Opposite modulation by angiotensin II of alpha‐1D and alpha‐1A adrenoceptor‐mediated pressor responses in pithed rats

This study investigated the effects of captopril (CAP), an angiotensin‐converting enzyme inhibitor, on pressor responses induced by activation of alpha‐1D and alpha‐1A adrenoceptors in pithed rats. Male Wistar rats were pithed under pentobarbital anesthesia and prepared for blood pressure recording and intravenous (i.v.) drug administration. A dose‐response curve to the alpha‐1D and alpha‐1A adrenoceptor agonists, buspirone (BUS) and oxymetazoline (OXY), respectively, was built in animals that had received either saline (1ml/kg, i.v.) or an antagonist (1mg/kg, i.v.) for alpha‐1D (BMY7378; BMY) and alpha‐1A (5‐methyl‐urapidil; 5‐MU) adrenoceptors; these experiments were performed in rats pretreated with saline (1ml/kg, i.v.) or CAP (5mg/kg, i.v.).
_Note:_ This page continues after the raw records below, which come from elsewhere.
(** * The RFID-QR-App project scaffolder (scripts/create_project.py)

    A shallow embedding of the script and of the part of the Python
    runtime it runs on (pathlib paths, the directory tree of the
    volume, the exceptions of the file calls, standard output), and
    the properties of its two operations, [create_project_structure]
    and [verify_structure], and of its entry point.

    Scope of the runtime model.  The script is written for Windows (its
    root is a [C:\] path), so paths are parsed and the file calls fail
    the way they do there.  Paths are absolute, as the root of the
    script is: there is no current directory, and drive-relative paths
    ([C:name]) and UNC paths are not read the way pathlib reads them.
    Names are opaque and compared exactly: the
    model has no links, no [..] resolution and no case folding.  A
    directory is either writable or not (an entry can be made in it or
    not); search permission and a full disk are not modelled, so
    [exists] never raises.  Standard output takes every line, so
    [print] never raises, except in the module [Console], which is
    [create_project_structure] on a standard output that can refuse a
    line. *)

From stdpp Require Import base option list gmap strings.
From Stdlib Require Import Ascii String.

Open Scope string_scope.
Open Scope list_scope.

(** ** Strings *)

Module Str.

Definition nl : string := String "010" "".

(** Python's [s * n]. *)
Fixpoint repeat_string (s : string) (n : nat) : string :=
  match n with
  | O => ""
  | S k => s +:+ repeat_string s k
  end.

(** [sep.join(parts)]. *)
Fixpoint join (sep : string) (parts : list string) : string :=
  match parts with
  | [] => ""
  | [x] => x
  | x :: rest => x +:+ sep +:+ join sep rest
  end.

Definition is_sep (c : ascii) : bool :=
  bool_decide (c = "/"%char) || bool_decide (c = "\"%char).

Definition is_letter (c : ascii) : bool :=
  let n := nat_of_ascii c in
  (Nat.leb 65 n && Nat.leb n 90) || (Nat.leb 97 n && Nat.leb n 122).

(** The pieces of [s] between separators, innermost (last) first.
    [cur] is the piece being read, [acc] the pieces already closed. *)
Fixpoint pieces_from (s cur : string) (acc : list string) : list string :=
  match s with
  | EmptyString => cur :: acc
  | String c rest =>
      if is_sep c then pieces_from rest "" (cur :: acc)
      else pieces_from rest (cur +:+ String c "") acc
  end.

(** pathlib drops empty pieces and [.] pieces. *)
Definition keep_piece (s : string) : bool :=
  negb (bool_decide (s = "")) && negb (bool_decide (s = ".")).

Definition pieces (s : string) : list string :=
  filter (fun x => Is_true (keep_piece x)) (pieces_from s "" []).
The effect of CAP was also tested on pressor responses induced by the selective alfa‐1A adrenoceptor agonist, A‐61603. CAP significantly decreased pressor responses to BUS but increased those to OXY and A‐61603. CAP strongly increased the inhibitory effect of 5‐MU and slightly increased that of BMY against BUS‐ and OXY‐induced effects. These data are consistent with the hypothesis that angiotensin II may promote, respectively, facilitation and depression of alpha‐1D and alpha‐1A adrenoceptor‐mediated pressor responses in pithed rats. This work is supported in part by a grants from CONACYT (199267) and CIC‐UMSNH (2006).